Each line below from the one containing "apply preserves_same. intros w. unfold get_all_records." through the one containing "destruct (get_unique_values_offered E" is to be given again exactly, and no line outside that span.

**ENTRIES SUPPLIED**
______

Lemma preserves_weaken {A} (m : M A) (Q Q' : A → Prop) :
  preserves I m Q → (∀ a, Q a → Q' a) → preserves I m Q'.
Proof. intros Hm HQ w Hw. destruct (Hm w Hw). split; auto. Qed.

(** A computation that leaves the world as it is keeps every invariant. *)
Lemma preserves_same {A} (m : M A) :
  (∀ w, (m w).2 = w) → preserves I m (λ _, True).
Proof. intros Hm w Hw. rewrite Hm. done. Qed.

Lemma preserves_getitem {K} `{Countable K} {V} (d : gmap K V) k :
  preserves I (getitem d k) (λ _, True).
Proof. apply preserves_same. intros w. unfold getitem. by destruct (d !! k). Qed.

Lemma preserves_get_user user_id : preserves I (get_user user_id) (λ _, True).
Proof.
  apply preserves_same. intros w. unfold get_user, getitem.
  by destruct (user_states w !! user_id).
Qed.

Lemma preserves_contains user_id : preserves I (contains user_id) (λ _, True).
Proof. by apply preserves_same. Qed.

Lemma preserves_get_all_records E : preserves I (get_all_records E) (λ _, True).
Proof.
  apply preserves_same. intros w. unfold get_all_records.
  by destruct (sheet_records E).
Qed.

Lemma preserves_files_get_link E id : preserves I (files_get_link E id) (λ _, True).
Proof.
  apply preserves_same. intros w. unfold files_get_link. by destruct (drive_link E id).
Qed.

Lemma preserves_random_choice {A} E (seq : list A) :
  preserves I (random_choice E seq) (λ _, True).
Proof.
  apply preserves_same. intros w. unfold random_choice.
  by destruct (seq !! _).
Qed.

Lemma preserves_matches user_data r : preserves I (matches user_data r) (λ _, True).
Proof.
  unfold matches.
  repeat first
    [ eapply preserves_bind; [apply preserves_getitem|intros ? _]
    | match goal with |- preserves _ (if ?b then _ else _) _ => destruct b end
    | by apply preserves_ret ].
Qed.

Lemma preserves_matching user_data all_records :
  preserves I (matching user_data all_records) (λ _, True).
Proof.
  induction all_records as [|r rest IH]; simpl; [by apply preserves_ret|].
  eapply preserves_bind; [apply preserves_matches|intros b _].
  eapply preserves_bind; [apply IH|intros rs _]. by apply preserves_ret.
Qed.

(** Invariants that do not look at the log. *)
Hypothesis I_log : ∀ σ sent lg lg', I (World σ sent lg) → I (World σ sent lg').

Lemma preserves_logger_error prefix e : preserves I (logger_error prefix e) (λ _, True).
Proof.
  intros [σ sent lg] Hw. split; [|done]. simpl. by eapply I_log.
Qed.

Lemma preserves_init_google_services E :
  preserves I (init_google_services E) (λ _, True).
Proof.
  unfold init_google_services. apply preserves_try_except.
  - destruct (google_ok E); [by apply preserves_ret|apply preserves_throw].
  - intros e. eapply preserves_bind; [apply preserves_logger_error|].
    intros _ _. apply preserves_throw.
Qed.

Lemma preserves_get_unique_values E column_name :
  preserves I (get_unique_values E column_name) (Forall filled).
Proof.
  intros w Hw.
  destruct (get_unique_values_offered E column_name w) as [lg ->]. simpl. split.
  - destruct w as [σ sent lg0]. by eapply I_log.
  - intros a [= <-]. apply offered_nonempty.
Qed.

Lemma preserves_generate_push_notifications E a b c d e f :
  preserves I (generate_push_notifications E a b c d e f) (λ _, True).
Proof.
  unfold generate_push_notifications.
  destruct (deepseek E);
    first [ by apply preserves_ret
          | eapply preserves_bind; [apply preserves_logger_error|];
            intros _ _; by apply preserves_ret ].
Qed.

End preserves.

(** ** The choices offered (C10) *)

(** No button of the message's keyboard has an empty label. *)
Definition no_empty_choice (m : message) : Prop :=
  ∀ rows, reply_markup m = Some rows → Forall (Forall filled) rows.

Definition choices_ok (w : world) : Prop := Forall no_empty_choice (replies w).

Lemma no_empty_choice_plain b : no_empty_choice (plain b).
Proof. intros rows [=]. Qed.

Lemma no_empty_choice_one_per_row b values :
  Forall filled values → no_empty_choice (Message b (one_per_row values)).
Proof.
  intros Hv rows [= <-]. apply Forall_fmap. eapply Forall_impl; [done|].
  intros v ?. by apply Forall_singleton.
Qed.

Lemma choices_ok_log σ sent lg lg' :
  choices_ok (World σ sent lg) → choices_ok (World σ sent lg').
Proof. done. Qed.

Lemma choices_reply_text E m :
  no_empty_choice m → preserves choices_ok (reply_text E m) (λ _, True).
Proof.
  intros Hm [σ sent lg] Hw. unfold reply_text, choices_ok in *. simpl in *.
  assert (Forall no_empty_choice (sent ++ [m])).
  { apply Forall_app. split; [done|]. by apply Forall_singleton. }
  by destruct (reply_raises E (length sent)).
Qed.

Lemma choices_put_user user_id u : preserves choices_ok (put_user user_id u) (λ _, True).
Proof. by intros [σ sent lg] Hw. Qed.

Lemma choices_del_user user_id : preserves choices_ok (del_user user_id) (λ _, True).
Proof.
  intros [σ sent lg] Hw. unfold del_user. simpl. by destruct (σ !! user_id).
Qed.

Lemma choices_set_state user_id s : preserves choices_ok (set_state user_id s) (λ _, True).
Proof.
  unfold set_state. eapply preserves_bind; [apply preserves_get_user|].
  intros u _. apply choices_put_user.
Qed.

Lemma choices_set_data user_id k v : preserves choices_ok (set_data user_id k v) (λ _, True).
Proof.
  unfold set_data. eapply preserves_bind; [apply preserves_get_user|].
  intros u _. apply choices_put_user.
Qed.


(** One step of a proof that a computation keeps an invariant, read off the
    head of the computation; [leaf] closes what depends on the invariant. *)
Ltac preserves_step leaf :=
  lazymatch goal with
  | |- preserves _ (let _ := _ in _) _ => cbv zeta
  | |- preserves _ (if ?b then _ else _) _ => destruct b
  | |- preserves _ (match ?x with _ => _ end) _ => destruct x
  | |- preserves _ (_ ≫= _) _ => eapply preserves_bind; [|intros ? ?]
  | |- preserves _ (mret _) _ => by apply preserves_ret
  | |- preserves _ (mthrow _) _ => apply preserves_throw
  | |- preserves _ (try_except _ _) _ => apply preserves_try_except; [|intros ?]
  | |- preserves _ (try_finally _ _) _ => eapply preserves_try_finally
  | |- preserves _ (for_each _ _) _ => apply preserves_for_each; intros ? _
  | |- preserves _ (get_user _) _ => apply preserves_get_user
  | |- preserves _ (contains _) _ => apply preserves_contains
  | |- preserves _ (getitem _ _) _ => apply preserves_getitem
  | |- preserves _ (get_all_records _) _ => apply preserves_get_all_records
  | |- preserves _ (files_get_link _ _) _ => apply preserves_files_get_link
  | |- preserves _ (random_choice _ _) _ => apply preserves_random_choice
  | |- preserves _ (matching _ _) _ => apply preserves_matching
  | |- preserves _ _ _ => leaf
  end.

Ltac choices_leaf :=
  lazymatch goal with
  | |- preserves _ (set_data _ _ _) _ => apply choices_set_data
  | |- preserves _ (set_state _ _) _ => apply choices_set_state
  | |- preserves _ (del_user _) _ => apply choices_del_user
  | |- preserves _ (put_user _ _) _ => apply choices_put_user
  | |- preserves _ (reply_text _ _) _ =>
      apply choices_reply_text;
      first [apply no_empty_choice_plain | by apply no_empty_choice_one_per_row]
  | |- preserves _ (logger_error _ _) _ => apply (preserves_logger_error _ choices_ok_log)
  | |- preserves _ (init_google_services _) _ =>
      apply (preserves_init_google_services _ choices_ok_log)
  | |- preserves _ (get_unique_values _ _) _ =>
      apply (preserves_get_unique_values _ choices_ok_log)
  | |- preserves _ (generate_push_notifications _ _ _ _ _ _ _) _ =>
      apply (preserves_generate_push_notifications _ choices_ok_log)
  end.

Ltac choices_step := preserves_step ltac:(idtac; choices_leaf).

Lemma choices_reply_in_parts E response :
  preserves choices_ok (reply_in_parts E response) (λ _, True).
Proof. unfold reply_in_parts. repeat choices_step. Qed.

Lemma choices_with_image E r response :
  preserves choices_ok (with_image E r response) (λ _, True).
Proof.
  unfold with_image. repeat choices_step.
Qed.

(** The same for the blocks of the handlers. *)
Ltac choices_block :=
  lazymatch goal with
  | |- preserves _ (with_image _ _ _) _ => apply choices_with_image
  | |- preserves _ (reply_in_parts _ _) _ => apply choices_reply_in_parts
  end.

Ltac choices_steps := repeat first [choices_block | choices_step].

Lemma choices_format_step E user_id text :
  preserves choices_ok (format_step E user_id text) (λ _, True).
Proof. unfold format_step, format_try. choices_steps. Qed.

Lemma choices_message_step E u :
  preserves choices_ok (message_step E u) (λ _, True).
Proof. unfold message_step, message_try. choices_steps. Qed.

Lemma choices_choice_step E user_id text key column prompt next :
  preserves choices_ok (choice_step E user_id text key column prompt next) (λ _, True).
Proof. unfold choice_step. choices_steps. Qed.

Lemma choices_question_step E user_id text key question next :
  preserves choices_ok (question_step E user_id text key question next) (λ _, True).
Proof. unfold question_step. choices_steps. Qed.

Ltac choices_branch :=
  lazymatch goal with
  | |- preserves _ (format_step _ _ _) _ => apply choices_format_step
  | |- preserves _ (message_step _ _) _ => apply choices_message_step
  | |- preserves _ (choice_step _ _ _ _ _ _ _) _ => apply choices_choice_step
  | |- preserves _ (question_step _ _ _ _ _ _) _ => apply choices_question_step
  end.

Lemma choices_handle_message E u :
  preserves choices_ok (handle_message E u) (λ _, True).
Proof.
  unfold handle_message, handle_message_try.
  repeat first [choices_branch | choices_step].
Qed.

(** C10. [get_unique_values] leaves out the empty cells: the values it
    returns hold no empty text (and no zero), whatever the column and the
    sheet, and so no keyboard [handle_message] sends has a button with an
    empty label. *)
Theorem no_empty_choice_offered (E : env) (column_name : string) (u : update) (w : world) :
  choices_ok w →
  (∃ values w',
      get_unique_values E column_name w = (Ok values, w')
      ∧ Forall filled values)
  ∧ choices_ok (handle_message E u w).2.
Proof.
  intros Hw. split.
  - apply get_unique_values_nonempty.
  - by apply choices_handle_message.
Qed.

______

**SOLUTION FOR THIS PROBLEM**
  apply preserves_same. intros w. unfold get_all_records.
  by destruct (sheet_records E).
Qed.

Lemma preserves_files_get_link E id : preserves I (files_get_link E id) (λ _, True).
Proof.
  apply preserves_same. intros w. unfold files_get_link. by destruct (drive_link E id).
Qed.

Lemma preserves_random_choice {A} E (seq : list A) :
  preserves I (random_choice E seq) (λ _, True).
Proof.
  apply preserves_same. intros w. unfold random_choice.
  by destruct (seq !! _).
Qed.

Lemma preserves_matches user_data r : preserves I (matches user_data r) (λ _, True).
Proof.
  unfold matches.
  repeat first
    [ eapply preserves_bind; [apply preserves_getitem|intros ? _]
    | match goal with |- preserves _ (if ?b then _ else _) _ => destruct b end
    | by apply preserves_ret ].
Qed.

Lemma preserves_matching user_data all_records :
  preserves I (matching user_data all_records) (λ _, True).
Proof.
  induction all_records as [|r rest IH]; simpl; [by apply preserves_ret|].
  eapply preserves_bind; [apply preserves_matches|intros b _].
  eapply preserves_bind; [apply IH|intros rs _]. by apply preserves_ret.
Qed.

(** Invariants that do not look at the log. *)
Hypothesis I_log : ∀ σ sent lg lg', I (World σ sent lg) → I (World σ sent lg').

Lemma preserves_logger_error prefix e : preserves I (logger_error prefix e) (λ _, True).
Proof.
  intros [σ sent lg] Hw. split; [|done]. simpl. by eapply I_log.
Qed.

Lemma preserves_init_google_services E :
  preserves I (init_google_services E) (λ _, True).
Proof.
  unfold init_google_services. apply preserves_try_except.
  - destruct (google_ok E); [by apply preserves_ret|apply preserves_throw].
  - intros e. eapply preserves_bind; [apply preserves_logger_error|].
    intros _ _. apply preserves_throw.
Qed.

Lemma preserves_get_unique_values E column_name :
  preserves I (get_unique_values E column_name) (Forall filled).
Proof.
  intros w Hw.
  destruct (get_unique_values_offered E column_name w) as [lg ->]. simpl. split.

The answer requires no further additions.